- Opening Delimiter -
(** A call that misses: the body runs, and what it returns is what
    the call returns. *)
Lemma template_render_content_miss
  (templates_id : nat) (templates safe_env : Environment) (content : string)
  (data : Kwargs) (safe : bool) (now later : Z) (c : TTLCache) (r : Rendered) :
  hashable (make_hashable (PDict data)) = true ->
  contains now (cache_key [PObject templates_id; PStr content; PDict data;
                           PBool safe] []) c = false ->
  (1 <= maxsize c)%nat ->
  fst (template_render_content_body Template from_string render templates
         content data safe safe_env) = Return r ->
  exists c1,
    template_render_content Template from_string render markup templates_id
      templates content data safe now later c safe_env
    = (returned markup (Return r), c1,
       snd (template_render_content_body Template from_string render templates
              content data safe safe_env)).
Proof.
  intros Hh Hc Hm Hb. unfold template_render_content.
  rewrite <- (render_key_hashable templates_id content data safe) in Hh.
  set (func := fun (_ : Args) (_ : Kwargs) (c0 : TTLCache) =>
                 (returned markup
                    (fst (template_render_content_body Template from_string
                            render templates content data safe safe_env)), c0)).
  assert (Hf : exists v, func [PObject templates_id; PStr content; PDict data;
                               PBool safe] [] c = (Return v, c)
                         /\ returned markup (Return r) = Return v).
  { unfold func. rewrite Hb. destruct r; eexists; split; reflexivity. }
  destruct Hf as (v & Hf & Hv).
  destruct (wrapper_miss func _ _ now later c c v Hh Hc Hf Hm) as (c1 & Hw & _).
  rewrite Hw, Hv. now exists c1.
Qed.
- Closing Delimiter -
• **WORK TO BE COMPLETED**
Every record, from the first to the last, should be transcribed exactly.

• **THE COMPLETED TASK**
(** A call that misses: the body runs, and what it returns is what
    the call returns. *)
Lemma template_render_content_miss
  (templates_id : nat) (templates safe_env : Environment) (content : string)
  (data : Kwargs) (safe : bool) (now later : Z) (c : TTLCache) (r : Rendered) :
  hashable (make_hashable (PDict data)) = true ->
  contains now (cache_key [PObject templates_id; PStr content; PDict data;
                           PBool safe] []) c = false ->
  (1 <= maxsize c)%nat ->
  fst (template_render_content_body Template from_string render templates
         content data safe safe_env) = Return r ->
  exists c1,
    template_render_content Template from_string render markup templates_id
      templates content data safe now later c safe_env
    = (returned markup (Return r), c1,
       snd (template_render_content_body Template from_string render templates
              content data safe safe_env)).
Proof.
  intros Hh Hc Hm Hb. unfold template_render_content.
  rewrite <- (render_key_hashable templates_id content data safe) in Hh.
  set (func := fun (_ : Args) (_ : Kwargs) (c0 : TTLCache) =>
                 (returned markup
                    (fst (template_render_content_body Template from_string
                            render templates content data safe safe_env)), c0)).
  assert (Hf : exists v, func [PObject templates_id; PStr content; PDict data;
                               PBool safe] [] c = (Return v, c)
                         /\ returned markup (Return r) = Return v).
  { unfold func. rewrite Hb. destruct r; eexists; split; reflexivity. }
  destruct Hf as (v & Hf & Hv).
  destruct (wrapper_miss func _ _ now later c c v Hh Hc Hf Hm) as (c1 & Hw & _).
  rewrite Hw, Hv. now exists c1.
Qed.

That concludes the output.